FR: Fixed text Retold
FT: Fixed Text read aloud
FS: Fixed Sentences
PS: Pseudo (unpredictable) Sentences
FW: Fixed Word list
FY: Fixed sYllable list
FPA: fixed Pronounciation list A
FPB: fixed Pronounciation list B
FPA1ABC: AlphaBeth
FPA1NUM: NUMericals
FPA1VOW: VOWels
FPA1HVD: Vowels in /hVd/ context
FPA1VCV: Consonants in Vowel context

Variable content

VI: Variable Informal story
VR: Variable story Retold
VT: Variable Text read aloud
VS: Variable Sentences
VW: Variable Word list
VY: Variable sYllable list

Other Sounds

G: Gauge signal ([12], Tone/Noise, e.g., G1N or G2T)

File Identification Code

Identify a speech segment by speaker, session, task, slide, and position

(uses Regular Expression Codes, parse with [A-Z\ -\ ,]+ and [0-9\ -\ ,]+: [...] = excactly 1, [...]+ = one or more, [...]? = 0 or 1)

Sex [MF] : Male / Female (Boy/Girl?) This is a descriptive mnemonic.
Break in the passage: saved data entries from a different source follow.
(* ===== verification/Progress.v ===== *)
(** * Progress: a majority elects a leader, which replicates, commits and applies

    The safety theorems allow a cluster that does nothing.  Here is what it can
    do: from any reachable state, a leader and a majority of running followers
    on working disks have an execution of rounds, handlers and replies, of a
    length bounded by the logs, at the end of which a command proposed to the
    leader is committed.  The measure is nextIndex: a rejection lowers it, down
    to the compaction boundary, where a snapshot takes over.  Then the applier of
    the leader, and before it the election: of a majority that runs, the node with
    the most up-to-date log can win. *)

From S2P Require Import Prelude Types Effects Log Node Election Handlers Replication Hoare Contracts Terms Functional Cluster ElectionSafety Protocol ProtocolSafety Replay LogContract Abstraction Simulation SectionSim SnapshotSim LeaderSim Refinement Safety Invariants Bounds Total.

Section progress.
Context {D SM : Type} `{!Storage D} `{!StateMachine SM} `{!StateMachineSpec SM} `{!StateStoreSpec D} `{!LogStoreSpec D}.
Context (members : list string) (cfgOf : string → Config) (d0 : string → D).
Context `{!Membership members cfgOf} (Hnames : ∀ i, i ∈ members → name_ok i = true).
Context (Hd0 : ∀ i, survives (d0 i)) (Hd0h : ∀ i, hard (d0 i) = zeroHardState).
Context (Hd0r : ∀ i, records (d0 i) = []) (Hd0s : ∀ i, snapOf (d0 i) = None).
Context (works : D → Prop) `{!Reliable D works}.
Implicit Types (s : PState) (n j : RaftNode SM) (c : Cluster D SM).
Local Abbreviation reach := (reachable members cfgOf (genesis (SM := SM)) d0 admits).
Local Abbreviation later := (later (SM := SM) members cfgOf admits).
Local Abbreviation Rel := (Rel members).

Lemma progress_rel c : reach c → election_inv members c ∧ ∃ s, Rel c s.
Proof. by apply (Safety.reach_rel members cfgOf d0 admits Hnames (λ _ _ H, H) Hd0 Hd0h Hd0r Hd0s). Qed.

(** ** One step *)

Definition answer_term (a : Answer) : N :=
  match a with
  | VoteAnswer r => RVR_Term r
  | AppendAnswer r => AER_Term r
  | SnapshotAnswer r => ISR_Term r
  | NoAnswer | ProposeAnswer _ => 0
  end.

(** What a section may leave without leaving the range of uint64. *)
Definition small (a : Answer) n (o : list Effect) : Prop :=
  currentTerm n + 1 < u64_size ∧ default 0 (lastLogIndex (log n)) + 2 < u64_size ∧
  Forall (λ x, effect_term x < u64_size) o ∧ answer_term a < u64_size.

Lemma in_range_deliver c i act a x :
  in_range c → small a (rn x) (out x) → in_range (deliver c i act a x).
Proof.
  intros (Hn & Hs & Hv & Ha & Hi) (Ht & Hl & Ho & Hans). split; [|split; [|split; [|split]]]; simpl.
  - intros k m. destruct (decide (k = i)) as [->|].
    + rewrite fn_lookup_insert. by intros [= <-].
    + rewrite fn_lookup_insert_ne by done. apply Hn.
  - intros y [Hy|(z & -> & Hz)%list_elem_of_fmap]%elem_of_app; [by apply Hs|].
    rewrite Forall_forall in Ho. by apply Ho.
  - intros y. destruct act; try apply Hv. destruct a; try apply Hv.
    intros [->|?]%elem_of_cons; [done|by apply Hv].
  - intros y. destruct act; try apply Ha. destruct a; try apply Ha.
    intros [->|?]%elem_of_cons; [done|by apply Ha].
  - intros y. destruct act; try apply Hi. destruct a; try apply Hi.
    intros [->|?]%elem_of_cons; [done|by apply Hi].
Qed.

(** A section that returns, one of those [P] allows. *)
Definition acts (P : RaftNode SM → Action → Prop) c c' : Prop :=
  in_range c ∧ ∃ i n act e a x, P n act ∧ p_node (procs c i) = Some n ∧ enabled c i n act ∧ admits n act = true ∧
    runAction act e (mkCtx n (p_disk (procs c i)) [] []) = Ret a x ∧ c' = deliver c i act a x.

(** The sections the service above the cluster does not see, and the applier. *)
Definition silent n (act : Action) : Prop :=
  match act with APropose _ | AApplier => False | _ => True end.
Definition applying_only n (act : Action) : Prop :=
  act = AApplier ∧ ∀ i t, applier n ≠ ApSnapshotting i t.
Definition anything n (act : Action) : Prop := True.

(** The cluster got from [c] to [c'] by sections of [P] while only [l] did
    something. *)
Record goes P (l : list string) c c' : Prop := {
  go_acts : rtc (acts P) c c';
  go_reach : reach c';
  go_range : in_range c';
  go_sent y : y ∈ sent c → y ∈ sent c';
  go_others q : q ∉ l → procs c' q = procs c q
}.

Lemma go_later P l c c' : goes P l c c' → later c c'.
Proof.
  intros [Hacts _ _ _ _]. revert Hacts. apply rtc_subrel.
  intros c1 c2 (Hr & i & n & act & e & a & x & _ & Hn & Hen & Had & Hrun & ->). split; [done|]. by eapply step_act.
Qed.

Lemma goes_refl P l c : reach c → in_range c → goes P l c c.
Proof. by intros. Qed.

Lemma goes_trans P l c1 c2 c3 : goes P l c1 c2 → goes P l c2 c3 → goes P l c1 c3.
Proof.
  intros [Hl1 _ _ ? Ho1] [Hl2 ? ? ? Ho2]. split; try done; [by etrans|by auto|]. intros q Hq. by rewrite Ho2, Ho1.
Qed.

Lemma goes_weaken P l l' c c' : l ⊆ l' → goes P l c c' → goes P l' c c'.
Proof. intros Hl [? ? ? ? Ho]. split; try done. intros q Hq. apply Ho. by intros ?%Hl. Qed.

Lemma goes_impl P l c c' : goes P l c c' → goes anything l c c'.
Proof.
  intros [Hacts ? ? ? ?]. split; try done. revert Hacts. apply rtc_subrel.
  intros c1 c2 (? & i & n & act & e & a & x & _ & ?). split; [done|]. by exists i, n, act, e, a, x.
Qed.

Lemma step_returns (P : RaftNode SM → Action → Prop) c i n act e a x :
  P n act → reach c → in_range c → p_node (procs c i) = Some n → enabled c i n act → admits n act = true →
  runAction act e (mkCtx n (p_disk (procs c i)) [] []) = Ret a x → small a (rn x) (out x) →
  goes P [i] c (deliver c i act a x).
Proof.
  intros HP Hc Hr Hn Hen Had Hrun Hsm.
  assert (step members cfgOf genesis admits c (deliver c i act a x)) as Hstep by (by eapply step_act).
  split; [|by eapply reachable_step|by apply in_range_deliver|..].
  { apply rtc_once. split; [done|]. by exists i, n, act, e, a, x. }
  { intros y Hy. apply elem_of_app. by left. }
  intros q Hq. simpl. rewrite fn_lookup_insert_ne; [done|]. intros ->. apply Hq. by left.
Qed.

Lemma step_runs (P : RaftNode SM → Action → Prop) c i n act Q :
  P n act → reach c → in_range c → p_node (procs c i) = Some n → works (p_disk (procs c i)) → enabled c i n act →
  admits n act = true → does works n (runAction act) Q → (∀ a m o, Q a m o → small a m o) →
  ∃ a x, runAction act (mkEnv 0 0) (mkCtx n (p_disk (procs c i)) [] []) = Ret a x ∧
    goes P [i] c (deliver c i act a x) ∧ works (disk x) ∧ Q a (rn x) (out x).
Proof.
  intros HP Hc Hr Hn Hw Hen Had Hdoes Hsm.
  destruct (Hdoes (mkEnv 0 0) (mkCtx n (p_disk (procs c i)) [] []) eq_refl Hw) as (a & x & o & Hrun & Hw' & Ho & HQ).
  simpl in Ho. subst o. exists a, x. split; [done|]. split; [|done]. eapply step_returns; eauto.
Qed.

Lemma step_does (P : RaftNode SM → Action → Prop) c i n act Q :
  P n act → reach c → in_range c → p_node (procs c i) = Some n → works (p_disk (procs c i)) → enabled c i n act →
  admits n act = true → does works n (runAction act) Q → (∀ a m o, Q a m o → small a m o) →
  ∃ a x, goes P [i] c (deliver c i act a x) ∧ works (disk x) ∧ Q a (rn x) (out x).
Proof.
  intros HP Hc Hr Hn Hw Hen Had Hdoes Hsm.
  destruct (step_runs P c i n act Q HP Hc Hr Hn Hw Hen Had Hdoes Hsm) as (a & x & _ & ?). by exists a, x.
Qed.

(** ** A leader and a follower *)

(** What the follower has committed does not contradict the leader's log; Leader
    Completeness says when that is so. *)
Definition covers j n : Prop :=
  ∀ k t u, k ≤ commitIndex n → termAt (log j) k = Some t → termAt (log n) k = Some u → t = u.

(** A process that runs, on a disk that works. *)
Definition runs_on c i n : Prop :=
  p_node (procs c i) = Some n ∧ works (p_disk (procs c i)) ∧ stopped n = false.

Definition leading c m j : Prop := runs_on c m j ∧ state j = Leader.

Definition following c j i n : Prop :=
  runs_on c i n ∧ i ∈ peers j ∧ currentTerm n ≤ currentTerm j ∧ covers j n.

Definition lastIndex n : N := default 0 (lastLogIndex (log n)).
Definition base n : N := default 0 (baseIndex (log n)).
Definition next j (q : string) : N := default 0 (nextIndex j !! q).
Definition matched j (q : string) : N := default 0 (matchIndex j !! q).

(** Everything the commit rule allows is committed. *)
Definition commits_all j : Prop :=
  ∀ k, k ≤ lastIndex j → committable (log j) (currentTerm j) (peers j) (matchIndex j) k → k ≤ commitIndex j.

(** What the applier goes by. *)
Definition applierOf n : ApplierPC * option Snapshot * N := (applier n, pendingSnapshot n, lastApplied n).

(** The leader goes on leading; of its peers, only [i] was heard of. *)
Record goes_on (i : string) j j' : Prop := {
  on_id : node_id j' = node_id j;
  on_peers : peers j' = peers j;
  on_term : currentTerm j' = currentTerm j;
  on_state : state j' = state j;
  on_stopped : stopped j' = stopped j;
  on_log : log j' = log j;
  on_applier : applierOf j' = applierOf j;
  on_commit : commitIndex j ≤ commitIndex j';
  on_next q : q ≠ i → nextIndex j' !! q = nextIndex j !! q;
  on_match q : q ≠ i → matchIndex j' !! q = matchIndex j !! q
}.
It indicates fundamental characteristics of the speaker and can be extended, e.g., 'LF', 'DM', or 'XF' could indicate 'Larynchectomized Female', 'Deaf Male', or 'Sex Change Female' (transsexual Male -> Female) respectively. In multilingual databases it should be preceded by a language code, e.g., 'DUF' for a Dutch speaking Female. Note: This can change between recordings, it is not speaker specific. The general expression is '[A-Z]+'.
Age [0-9]+ : in years. Use a '-' when indicating months, e.g., 1-4 means 1 year and 4 months. This can change between recordings. It is NOT intended to identify a specific speaker.
Subject [A-Z]+ : just an identification code. Add a unique corpus code (e.g., 'IFA') in front of the speaker ID code (e.g., 'IFAN' or 'IFA-N') for data exchange. This should identify a particular speaker.
Recording [12] : the number of the recording session (1 or 2, more if needed)

Speech Identification Code (see relevant codes)
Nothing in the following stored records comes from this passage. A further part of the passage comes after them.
(* ===== verification/Bytes.v ===== *)
(** * Bytes and their encodings (encoding/binary, hash/crc32, encoding/base64)

    The parts of Go's standard library that the stores and the key-value layer
    encode with, on byte lists ([N] below 256): little-endian 32-bit integers,
    the IEEE CRC-32, and standard base64 with padding. *)

From Stdlib Require Ascii String.
From S2P Require Import Prelude.

Definition byte_ok (b : N) : Prop := b < 256.

(** The bytes of a Go string or byte slice. *)
Definition toBytes (s : string) : list N := Ascii.N_of_ascii <$> String.list_ascii_of_string s.
Definition ofBytes (l : list N) : string := String.string_of_list_ascii (Ascii.ascii_of_N <$> l).

Lemma ofBytes_toBytes s : ofBytes (toBytes s) = s.
Proof.
  unfold ofBytes, toBytes. rewrite <-list_fmap_compose.
  rewrite <-(String.string_of_list_ascii_of_string s) at 2. f_equal.
  induction (String.list_ascii_of_string s) as [|a l IH]; [done|]. simpl. f_equal; [|done].
  apply Ascii.ascii_N_embedding.
Qed.

Lemma toBytes_ofBytes l : Forall byte_ok l → toBytes (ofBytes l) = l.
Proof.
  intros Hl. unfold ofBytes, toBytes. rewrite String.list_ascii_of_string_of_list_ascii.
  rewrite <-list_fmap_compose. induction Hl as [|b l Hb _ IH]; [done|]. simpl. f_equal; [|done].
  apply Ascii.N_ascii_embedding. exact Hb.
Qed.

Lemma toBytes_ok s : Forall byte_ok (toBytes s).
Proof.
  apply Forall_fmap, Forall_forall. intros a _. apply Ascii.N_ascii_bounded.
Qed.

(** ** Little-endian integers *)

(** binary.LittleEndian.PutUint32 *)
Definition putUint32 (v : N) : list N :=
  [v mod 256; v / 256 mod 256; v / 65536 mod 256; v / 16777216 mod 256].

(** binary.LittleEndian.Uint32 *)
Definition uint32 (a b c d : N) : N := a + 256 * b + 65536 * c + 16777216 * d.

(** The conversion uint32(x). *)
Definition toUint32 (x : N) : N := x mod 4294967296.

Lemma uint32_put v : v < 4294967296 →
  uint32 (v mod 256) (v / 256 mod 256) (v / 65536 mod 256) (v / 16777216 mod 256) = v.
Proof.
  intros Hv. unfold uint32.
  pose proof (N.div_mod' v 256). pose proof (N.div_mod' (v / 256) 256).
  pose proof (N.div_mod' (v / 65536) 256). pose proof (N.div_mod' (v / 16777216) 256).
  assert (v / 65536 = v / 256 / 256) by (rewrite N.Div0.div_div; done).
  assert (v / 16777216 = v / 65536 / 256) by (rewrite N.Div0.div_div; done).
  assert (v / 16777216 / 256 = 0) as Hz by (rewrite N.Div0.div_div; by apply N.div_small).
  rewrite <-H3 in H0. rewrite <-H4 in H1. rewrite Hz in H2. lia.
Qed.

Lemma putUint32_ok v : Forall byte_ok (putUint32 v).
Proof. unfold putUint32, byte_ok. repeat constructor; by apply N.mod_lt. Qed.

(** ** CRC-32 *)

(** One bit of the reflected IEEE polynomial. *)
Definition crcBit (crc : N) : N :=
  if N.testbit crc 0 then N.lxor (N.shiftr crc 1) 3988292384 else N.shiftr crc 1.

Definition crcByte (crc b : N) : N := Nat.iter 8 crcBit (N.lxor crc b).

(** crc32.ChecksumIEEE *)
Definition ChecksumIEEE (data : list N) : N :=
  N.lxor (foldl crcByte 4294967295 data) 4294967295.

(** The check value of the CRC-32 catalogue, for the bytes of 123456789. *)
Example crc_check_value : ChecksumIEEE (toBytes "123456789") = 3421780262.
Proof. by vm_compute. Qed.

(** A checksum fits 32 bits. *)
Lemma lxor_lt a b k : a < 2 ^ k → b < 2 ^ k → N.lxor a b < 2 ^ k.
Proof.
  intros Ha Hb. apply N.div_small_iff; [apply N.pow_nonzero; done|].
  rewrite <-N.shiftr_div_pow2, N.shiftr_lxor, !N.shiftr_div_pow2, !N.div_small by done. done.
Qed.

Lemma crcBit_lt crc : crc < 2 ^ 32 → crcBit crc < 2 ^ 32.
Proof.
  intros Hc. assert (N.shiftr crc 1 < 2 ^ 32).
  { rewrite N.shiftr_div_pow2. eapply N.le_lt_trans; [apply N.Div0.div_le_upper_bound|exact Hc].
    change (2 ^ 1) with 2. lia. }
  unfold crcBit. destruct (N.testbit crc 0); [|done]. by apply lxor_lt.
Qed.

Lemma crcByte_lt crc b : crc < 2 ^ 32 → byte_ok b → crcByte crc b < 2 ^ 32.
Proof.
  intros Hc Hb. unfold crcByte. assert (N.lxor crc b < 2 ^ 32) as Hx.
  { apply lxor_lt; [done|]. eapply N.lt_trans; [exact Hb|done]. }
  revert Hx. generalize (N.lxor crc b). intros x Hx. simpl. by repeat apply crcBit_lt.
Qed.

Lemma ChecksumIEEE_lt data : Forall byte_ok data → ChecksumIEEE data < 4294967296.
Proof.
  intros Hd. unfold ChecksumIEEE. change 4294967296 with (2 ^ 32). apply lxor_lt; [|done].
  assert (4294967295 < 2 ^ 32) as Hi by done. revert Hi. generalize 4294967295.
  induction Hd as [|b data Hb _ IH]; intros crc Hc; simpl; [done|]. apply IH. by apply crcByte_lt.
Qed.

(** ** Base64 (base64.StdEncoding) *)

(** The alphabet: A-Z a-z 0-9 + / *)
Definition b64char (v : N) : N :=
  if v <? 26 then 65 + v
  else if v <? 52 then 97 + (v - 26)
  else if v <? 62 then 48 + (v - 52)
  else if v =? 62 then 43 else 47.

Definition b64value (c : N) : option N :=
  if (65 <=? c) && (c <=? 90) then Some (c - 65)
  else if (97 <=? c) && (c <=? 122) then Some (c - 97 + 26)
  else if (48 <=? c) && (c <=? 57) then Some (c - 48 + 52)
  else if c =? 43 then Some 62
  else if c =? 47 then Some 63
  else None.

Fixpoint EncodeToString (l : list N) : list N :=
  match l with
  | [] => []
  | [a] => [b64char (a / 4); b64char (a mod 4 * 16); 61; 61]
  | [a; b] => [b64char (a / 4); b64char (a mod 4 * 16 + b / 16); b64char (b mod 16 * 4); 61]
  | a :: b :: c :: l' =>
    b64char (a / 4) :: b64char (a mod 4 * 16 + b / 16) ::
    b64char (b mod 16 * 4 + c / 64) :: b64char (c mod 64) :: EncodeToString l'
  end.

(** A quantum of four characters; [61] is the padding character, which may only
    end the input. *)
Fixpoint decodeQuanta (l : list N) : option (list N) :=
  match l with
  | [] => Some []
  | c1 :: c2 :: c3 :: c4 :: l' =>
    a ← b64value c1;
    b ← b64value c2;
    if c3 =? 61 then
      if (c4 =? 61) && bool_decide (l' = []) then Some [a * 4 + b / 16] else None
    else
      c ← b64value c3;
      if c4 =? 61 then
        if bool_decide (l' = []) then Some [a * 4 + b / 16; b mod 16 * 16 + c / 4] else None
      else
        d ← b64value c4;
        r ← decodeQuanta l';
        Some (a * 4 + b / 16 :: b mod 16 * 16 + c / 4 :: c mod 4 * 64 + d :: r)
  | _ => None
  end.

(** DecodeString: newlines are ignored. *)
Definition DecodeString (l : list N) : option (list N) :=
  decodeQuanta (filter (λ c, c ≠ 10 ∧ c ≠ 13) l).

Lemma b64value_char v : v < 64 → b64value (b64char v) = Some v.
Proof.
  intros Hv. unfold b64value, b64char. split_guards; simpl; split_guards; simpl; try lia;
    split_guards; simpl; try lia; f_equal; lia.
Qed.

(** What an encoding consists of: letters, digits and the characters + / and =. *)
Definition b64ok (c : N) : bool :=
  ((65 <=? c) && (c <=? 90)) || ((97 <=? c) && (c <=? 122)) || ((48 <=? c) && (c <=? 57)) ||
  (c =? 43) || (c =? 47) || (c =? 61).

Lemma b64char_ok v : v < 64 → b64ok (b64char v) = true ∧ b64char v ≠ 61.
Proof. intros Hv. unfold b64ok, b64char. split_guards; simpl; split; lia. Qed.

#[local] Ltac Zify.zify_post_hook ::= Z.to_euclidean_division_equations.

(** Induction in steps of three. *)
Lemma triple_ind (P : list N → Prop) :
  P [] → (∀ a, P [a]) → (∀ a b, P [a; b]) → (∀ a b c l, P l → P (a :: b :: c :: l)) → ∀ l, P l.
Proof.
  intros H0 H1 H2 H3 l. assert (∀ n l, (length l ≤ n)%nat → P l) as H; [|by apply (H (length l))].
  induction n as [|n IH]; intros [|a [|b [|c l']]] Hl; simpl in *; auto; try lia.
  apply H3, IH. lia.
Qed.

Lemma decodeQuanta_encode l : Forall byte_ok l → decodeQuanta (EncodeToString l) = Some l.
Proof.
  unfold byte_ok. induction l as [|a|a b|a b c l IH] using triple_ind; intros Hl; [done|..];
    repeat match goal with H : Forall _ (_ :: _) |- _ => inversion_clear H end; cbn -[N.div N.modulo N.mul N.add].
  - rewrite !b64value_char by lia. simpl. f_equal. f_equal. lia.
  - rewrite !b64value_char by lia. simpl.
    rewrite (proj2 (N.eqb_neq _ _)) by (apply b64char_ok; lia).
    rewrite ?b64value_char by lia. simpl. f_equal. f_equal; [lia|]. f_equal. lia.
  - rewrite !b64value_char by lia. simpl.
    rewrite !(proj2 (N.eqb_neq _ _)) by (apply b64char_ok; lia).
    rewrite ?b64value_char by lia. simpl. rewrite IH by done. simpl.
    f_equal. f_equal; [lia|]. f_equal; [lia|]. f_equal. lia.
Qed.

Lemma EncodeToString_ok l : Forall byte_ok l → Forall (λ c, b64ok c = true) (EncodeToString l).
Proof.
  unfold byte_ok. induction l as [|a|a b|a b c l IH] using triple_ind; intros Hl; [constructor|..];
    repeat match goal with H : Forall _ (_ :: _) |- _ => inversion_clear H end;
    cbn -[N.div N.modulo N.mul N.add];
    repeat (constructor; [done || (apply b64char_ok; lia)|]); try constructor; auto.
Qed.

(** Decoding after encoding. *)
Lemma base64_roundtrip l : Forall byte_ok l → DecodeString (EncodeToString l) = Some l.
Proof.
  intros Hl. unfold DecodeString. rewrite <-(decodeQuanta_encode l Hl). f_equal.
  induction (EncodeToString_ok l Hl) as [|c r Hc _ IH]; [done|].
  rewrite filter_cons_True, IH; [done|]. unfold b64ok in Hc. split; intros ->; done.
Qed.

Lemma EncodeToString_length l : length (EncodeToString l) = (4 * ((length l + 2) / 3))%nat.
Proof.
  induction l as [|a|a b|a b c l IH] using triple_ind; [done..|]. simpl length. rewrite IH.
  replace (S (S (S (length l))) + 2)%nat with (length l + 2 + 1 * 3)%nat by lia.
  rewrite Nat.div_add by done. lia.
Qed.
Chunk/Slide [0-9]+ : the number of the chunk of speech based on the slide number or some paragraph number
Sentence [A-Z]+ : just the position of the sentence in the chunk, 'A', 'B', 'C' etc.. 'A' if there is no sentence (as in word lists), use 'AA' ... 'ZZ' etc. if needed
Word [0-9]+ : the number of the word in the sentence (or the chunk or list)
Syllable [S-Z]+: the position of the syllable in the word, starting from S.
Position [OKCA]?: The position of a phoneme or cluster in the syllable, Onset, Kernel, Coda, Ambisyllabic (the last is optional).
Phoneme [0-9]+ : the number of the phoneme in the syllable
Channel _[fh]m The recording microphone channel, fixed, '_fm', head-mounted, '_hm', or both, '_bm', but the latter is optional, is appended after the name. This affix should be appended to every derived file.

Special codes

Inserted_speech [\ -]+ : False starts, corrections, errors are all counted "in situ", but the "count" is preceded by a -, a repeated error etc. is preceded by a double --, higher counts receive their ordinal number between the --. For example, the third restart of the sixth sentence is coded as '-C-F', for words it would be '-3-6' (note that the repeat count is coded in the same way as the major count, alphabetic when alphabetic, numeric when numeric). WARNING: the order of these counts is not necessarily chronological.
Collections [\ +]+ : If some items are combined, use {start}++{end} . For instance, if words 3 to 6 of sentence F28G1VI3C are stored together, use F28G1VI3C3++6. If the first two sentences are combined, use F28G1VI3A++B. To indicate everything to the end of the item, leave out the second ({end}) indicator, e.g., F28G1VI3C2T++ indicates all syllables after the first (S).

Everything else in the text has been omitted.